Well, I had wanted to reach Millen Carmody, and Defoe was granting my wish. We might even lie on adjacent racks in Bay 100. After what I'd told Defoe, we should rate such reserved space!
Lawton approached with the hypospray, and a pair of expediters grabbed my arms. He said: "I want to leave one thought with you, Wills. Maybe it will give you some comfort." His smirk told me that it certainly would not. "Only Defoe and I can open Bay 100," he reminded me. "I don't think either of us will; and I expect you will stay there a long, long time."
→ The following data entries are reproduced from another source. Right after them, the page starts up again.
(** [ListAuditEntries], internal/store/postgres/postgres.go:1109-1161. *)
Definition ListAuditEntries (p : ListAuditEntriesParams) : M W (result error (list AuditEntry)) :=
  exec_wrapped "postgres: list audit entries: "
    (after_cursor (lap_Since p) ae_CreatedAt (fun newer => sql_read (audit_page p newer))).

(** ** Space members *)

(** [CreateSpaceMember], internal/store/postgres/postgres.go:885-901. *)
Definition CreateSpaceMember (p : CreateSpaceMemberParams) : M W (result error SpaceMember) :=
  row <- QueryRow (sql_insert_space_member p) ;; ret (conflict (scanSpaceMember row)).

(** [GetSpaceMemberBySpaceAndUser], internal/store/postgres/postgres.go:904-909. *)
Definition GetSpaceMemberBySpaceAndUser (spaceID userID : string) : M W (result error SpaceMember) :=
  row <- QueryRow (sql_read (member_by_space_user spaceID userID)) ;; ret (scanSpaceMember row).

(** [SetSpaceMemberOverwriteApplied], internal/store/postgres/postgres.go:912-918. *)
Definition SetSpaceMemberOverwriteApplied (id : string) : M W (result error SpaceMember) :=
  row <- QueryRow (sql_update space_members_T id with_overwrite_applied) ;; ret (scanSpaceMember row).

(** [RevokeSpaceMember], internal/store/postgres/postgres.go:921-927. *)
Definition RevokeSpaceMember (id : string) : M W (result error SpaceMember) :=
  row <- QueryRow (sql_update space_members_T id with_revoked) ;; ret (scanSpaceMember row).

(** [ListSpaceMembers], internal/store/postgres/postgres.go:930-941. *)
Definition ListSpaceMembers (spaceID : string) : M W (result error (list SpaceMember)) :=
  exec_wrapped "postgres: list space_members: "
    (sql_read (fun db => order_by_created sm_CreatedAt (active_members spaceID db))).

(** [ListCollaboratorChannels], internal/store/postgres/postgres.go:944-955. *)
Definition ListCollaboratorChannels (userID : string) : M W (result error (list SpaceMember)) :=
  exec_wrapped "postgres: list collaborator channels: "
    (sql_read (fun db => order_by_created sm_CreatedAt (rows_where (t_space_members db)
       (fun s => bool_decide (sm_UserID s = userID) && member_active s)))).

(** [ListActiveSpaceMembers], internal/store/postgres/postgres.go:959-969. *)
Definition ListActiveSpaceMembers (spaceID : string) : M W (result error (list SpaceMember)) :=
  exec_wrapped "postgres: list active space_members: " (sql_read (active_members spaceID)).

(** ** Directory *)

(** The joined row of a membership: absent when a join partner is missing. *)
Definition directory_entry (db : DB) (s : SpaceMember) : option DirectoryEntry :=
  match t_spaces db !! sm_SpaceID s, t_users db !! sm_UserID s with
  | Some sp, Some u =>
      match t_merchants db !! sp_MerchantID sp with
      | Some m => Some (mkDirectoryEntry (sm_SpaceID s) (sp_Name sp) (sp_MerchantID sp) (m_Name m)
                          (sm_UserID s) (u_DisplayName u) (u_Type u))
      | None => None
      end
  | _, _ => None
  end.

(** [ListDirectory], internal/store/postgres/postgres.go:1001-1056. *)
Definition ListDirectory (p : ListDirectoryParams) : M W (result error (list DirectoryEntry)) :=
  let limit := page_limit (ldp_Limit p) in
  r <- pg_exec (fun st db =>
         match after_cursor (ldp_Cursor p) sm_CreatedAt (fun newer =>
           sql_read (fun db => order_by_created sm_CreatedAt
             (rows_where (t_space_members db) (fun s =>
                member_active s &&
                opt_eqb (ldp_UserID p) (sm_UserID s) && opt_eqb (ldp_SpaceID p) (sm_SpaceID s) &&
                match directory_entry db s with
                | Some e => opt_eqb (ldp_MerchantID p) (de_MerchantID e)
                | None => false
                end && newer s)))) st db with
         | Ok (members, db') => Ok (take (Z.to_nat limit) (omap (directory_entry db) members), db')
         | Err e => Err e
         end) ;;
  ret (match r with Ok es => Ok es | Err e => Err (Wrap "postgres: list directory: " e) end).

(** [Ping], internal/store/postgres/postgres.go:56-58. *)
Definition Ping : M W (result error unit) := pg_exec (sql_ret tt).

End Store.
He experimentally squirted a faint mist from the tip of the hypospray and nodded satisfaction. He went on: "The suspension is effective for a long time—several hundred years, perhaps. But not forever. In time the enzymes of the body begin to digest the body itself." He pursed his lips thoughtfully. "I don't know if the sleeping brain knows it is pain or not. If it does, you'll know what it feels like to dissolve in your own gutwash...."
He smiled. "Good night," he crooned, and bent over my arm.
The spray from the end of the hypo felt chilly, but not at all painful. It was as though I had been touched with ice; the cold clung, and spread.
I was vaguely conscious of being dumped on one of the surgical tables, even more vaguely aware of seeing Rena slumping across another.
The light in the room yellowed, flickered and went out.